Comment amener les jeunes à se questionner sur leur identité numérique ? C’est la question qui a guidé Daniel Iregui dans la création de l’audacieuse installation DELETE.
La plupart des « enfants du numérique » qui sont allés visiter l’exposition interactive DELETE y ont sans doute vécu leur premier contact avec l’art contemporain. Les installations expérientielles de Daniel Iregui, fondateur et directeur de création du studio Iregular, marient l’art et la technologie avec une esthétique bien à lui.
Originaire de Bogotá, Iregui a choisi de fonder son studio à Montréal en 2010. Ses créations ont été exposées sur tous les continents et ont recueilli un grand nombre d’éloges et de récompenses.
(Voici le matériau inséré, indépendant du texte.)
(** * Schnorr signatures and blind Schnorr signatures (package [schnorr])

    A shallow embedding of [schnorr/schnorr.go] and the properties of
    the scheme that follow from the code.

    - [*big.Int] values are integers [Z]; the three [math/big] methods
      with a side condition ([Mod], [Exp], [Cmp] on a nil result) are
      modelled with their failure.
    - [crypto/sha256] is modelled by an executable SHA-256 (FIPS 180-4),
      checked below on the standard test vectors.
    - [crypto/rand] is an oracle: a tape of the values its calls return.
    - [fmt.Println] appends a line to the standard output of the world.
    - a Go panic is an outcome of its own. *)

From Stdlib Require Import ZArith Lia List Bool.
From Stdlib Require Import Znumtheory Zpow_facts.
From Stdlib Require Import Strings.String Strings.Ascii DecimalString.
From Stdlib Require DecimalFacts DecimalPos DecimalZ.
From Stdlib Require Import Zmod.Zmod Zmod.Zstar.
Import ListNotations.

Local Open Scope Z_scope.

(* ================================================================= *)
(** ** Prime numbers *)

(** Primality by trial division. *)
Definition is_prime (p : Z) : bool :=
  (1 <? p) &&
  forallb (fun d => negb (p mod d =? 0))
          (map Z.of_nat (seq 2 (Z.to_nat p - 2))).

(* ================================================================= *)
(** ** crypto/sha256 *)

Module SHA256.

Definition mask32 : Z := 0xFFFFFFFF.
(** The other ends of a run, on small worlds: a failed crawl and a file
    that cannot be written give status 1, a page with content gives
    status 0. *)
Example exit_status_crawl_failed :
  exit_code (V1.main E_crawl_failed repr0 world0).1 = Some 1%Z
  ∧ exit_code (V2.main E_crawl_failed repr0 1 world0).1 = Some 1%Z.
Proof. vm_compute. split; reflexivity. Qed.

Example exit_status_write_failed :
  exit_code (V1.main E_read_only repr0 world0).1 = Some 1%Z
  ∧ exit_code (V2.main E_read_only repr0 1 world0).1 = Some 1%Z.
Proof. vm_compute. split; reflexivity. Qed.

Example exit_status_success :
  exit_code (V1.main E_completes repr0 world0).1 = Some 0%Z
  ∧ exit_code (V2.main E_completes repr0 3 world0).1 = Some 0%Z.
Proof. vm_compute. split; reflexivity. Qed.

(** ** Exceptions that stay inside *)

Lemma contained_ret {A} cut (a : A) : contained cut (mret a).
Proof. now intros w. Qed.

Lemma contained_raise {A} cut c : contained cut (raise (A := A) (Exception c)).
Proof. now intros w. Qed.

Lemma contained_emit cut l t a : contained cut (emit l t a).
Proof. now intros w. Qed.

Lemma contained_bind {A B} cut (m : M A) (f : A → M B) :
  contained cut m → (∀ a, contained cut (f a)) → contained cut (m ≫= f).
Proof.
  intros Hm Hf w. specialize (Hm w). unfold mbind, M_bind.
  destruct (m w) as [[a|e|] w1]; [apply Hf|exact Hm..].
Qed.

Lemma contained_try_except {A} cut (body : M A) handler :
  contained cut body → (∀ e, contained cut (handler e)) →
  contained cut (try_except body handler).
Proof.
  intros Hb Hh w. specialize (Hb w). unfold try_except.
  destruct (body w) as [[a|[c|code]|] w1]; [exact Hb|apply Hh|exact Hb..].
Qed.

Lemma contained_py_get cut v k dflt : contained cut (py_get v k dflt).
Proof. now destruct v. Qed.

Lemma contained_py_iter cut v : contained cut (py_iter v).
Proof. now destruct v. Qed.

Lemma contained_py_gt_int cut v z : contained cut (py_gt_int v z).
Proof. unfold py_gt_int. now destruct (as_int v). Qed.

Lemma contained_py_sub_int cut v z : contained cut (py_sub_int v z).
Proof. unfold py_sub_int. now destruct (as_int v). Qed.

Lemma contained_py_add_int cut z v : contained cut (V2.py_add_int z v).
Proof. unfold V2.py_add_int. now destruct (as_int v). Qed.

Lemma contained_now cut E : contained cut (now E).
Proof. now intros w. Qed.

Lemma contained_sleep cut s : contained cut (sleep s).
Proof. now intros w. Qed.

Lemma contained_call_async cut E urls options :
  contained cut (call_async_batch_scrape_urls E urls options).
Proof.
  intros w. unfold call_async_batch_scrape_urls.
  now destruct (async_batch_scrape_urls E urls options).
Qed.

Lemma contained_call_check cut E job :
  contained cut (call_check_batch_scrape_status E job).
Proof.
  intros w. unfold call_check_batch_scrape_status.
  now destruct (check_batch_scrape_status E job (polls w)).
Qed.

Lemma contained_call_watch cut oracle base_url options :
  contained cut (V2.call_crawl_url_and_watch oracle base_url options).
Proof.
  intros w. unfold V2.call_crawl_url_and_watch.
  now destruct (oracle base_url options).
Qed.

Ltac contained_step :=
  match goal with
  | |- contained _ (_ ≫= _) => apply contained_bind; [|intros]
  | |- contained _ (mret _) => apply contained_ret
  | |- contained _ (raise (Exception _)) => apply contained_raise
  | |- contained _ (emit _ _ _) => apply contained_emit
  | |- contained _ (try_except _ _) => apply contained_try_except; [|intros]
  | |- contained _ (py_get _ _ _) => apply contained_py_get
  | |- contained _ (py_iter _) => apply contained_py_iter
  | |- contained _ (py_gt_int _ _) => apply contained_py_gt_int
  | |- contained _ (py_sub_int _ _) => apply contained_py_sub_int
  | |- contained _ (V2.py_add_int _ _) => apply contained_py_add_int
  | |- contained _ (now _) => apply contained_now
  | |- contained _ (sleep _) => apply contained_sleep
  | |- contained _ (call_async_batch_scrape_urls _ _ _) => apply contained_call_async
  | |- contained _ (call_check_batch_scrape_status _ _) => apply contained_call_check
  | |- contained _ (V2.call_crawl_url_and_watch _ _ _) => apply contained_call_watch
  | |- contained _ (if ?b then _ else _) => destruct b
  | |- contained _ (match ?x with _ => _ end) => destruct x
  end.

(** A [try] whose body keeps its exceptions catchable and whose handler
    returns, returns. *)
Lemma try_except_returns {A} (body : M A) handler :
  contained false body →
  (∀ e w, ∃ r, (handler e w).1 = Ok r) →
  ∀ w, ∃ r, (try_except body handler w).1 = Ok r.
Proof.
  intros Hb Hh w. specialize (Hb w). unfold try_except.
  destruct (body w) as [[a|[c|code]|] w1]; cbn in Hb |- *;
    [eauto | apply Hh | contradiction | discriminate].
Qed.

Section CrawlSite.
Context (E : env) (oracle : string → pyval → option (list (option pyval))).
Il combine les structures géométriques, le son et la lumière dans un espace interactif qui encourage le public à expérimenter et à interagir avec ses œuvres. Les algorithmes et les logiciels, qui font partie intégrante de ses installations, génèrent en temps réel une expérience unique lors de chaque visite.
Pourquoi alors le Youtheatre, une compagnie de théâtre jeunesse fondée en 1968, a décidé d’approcher ce visionnaire pour produire une expérience interactive destinée aux 8 à 12 ans? Pour Michel Lefebvre, co-créateur du projet et directeur artistique du Youtheatre depuis 1992, il est primordial d’intégrer les nouveaux médias et d’aller au-delà des oeuvres traditionnelles pour que le théâtre jeunesse reste actuel et pertinent.
« Ils aiment faire éclater les formes », explique Daniel. « Ils sont venus nous voir parce qu’ils étaient à la recherche de quelque chose de bien particulier. Nous avons opté pour l’expérience immersive. Nous désirions aborder un sujet pertinent et même important pour le public-cible. »
Il aura fallu deux ans de démarches et de production pour achever DELETE. En 2015, le projet a reçu un appui financier de l’Autorité canadienne pour les enregistrements Internet (ACEI) dans le cadre de son programme d’investissement communautaire, pour son rôle dans le développement de la littératie numérique.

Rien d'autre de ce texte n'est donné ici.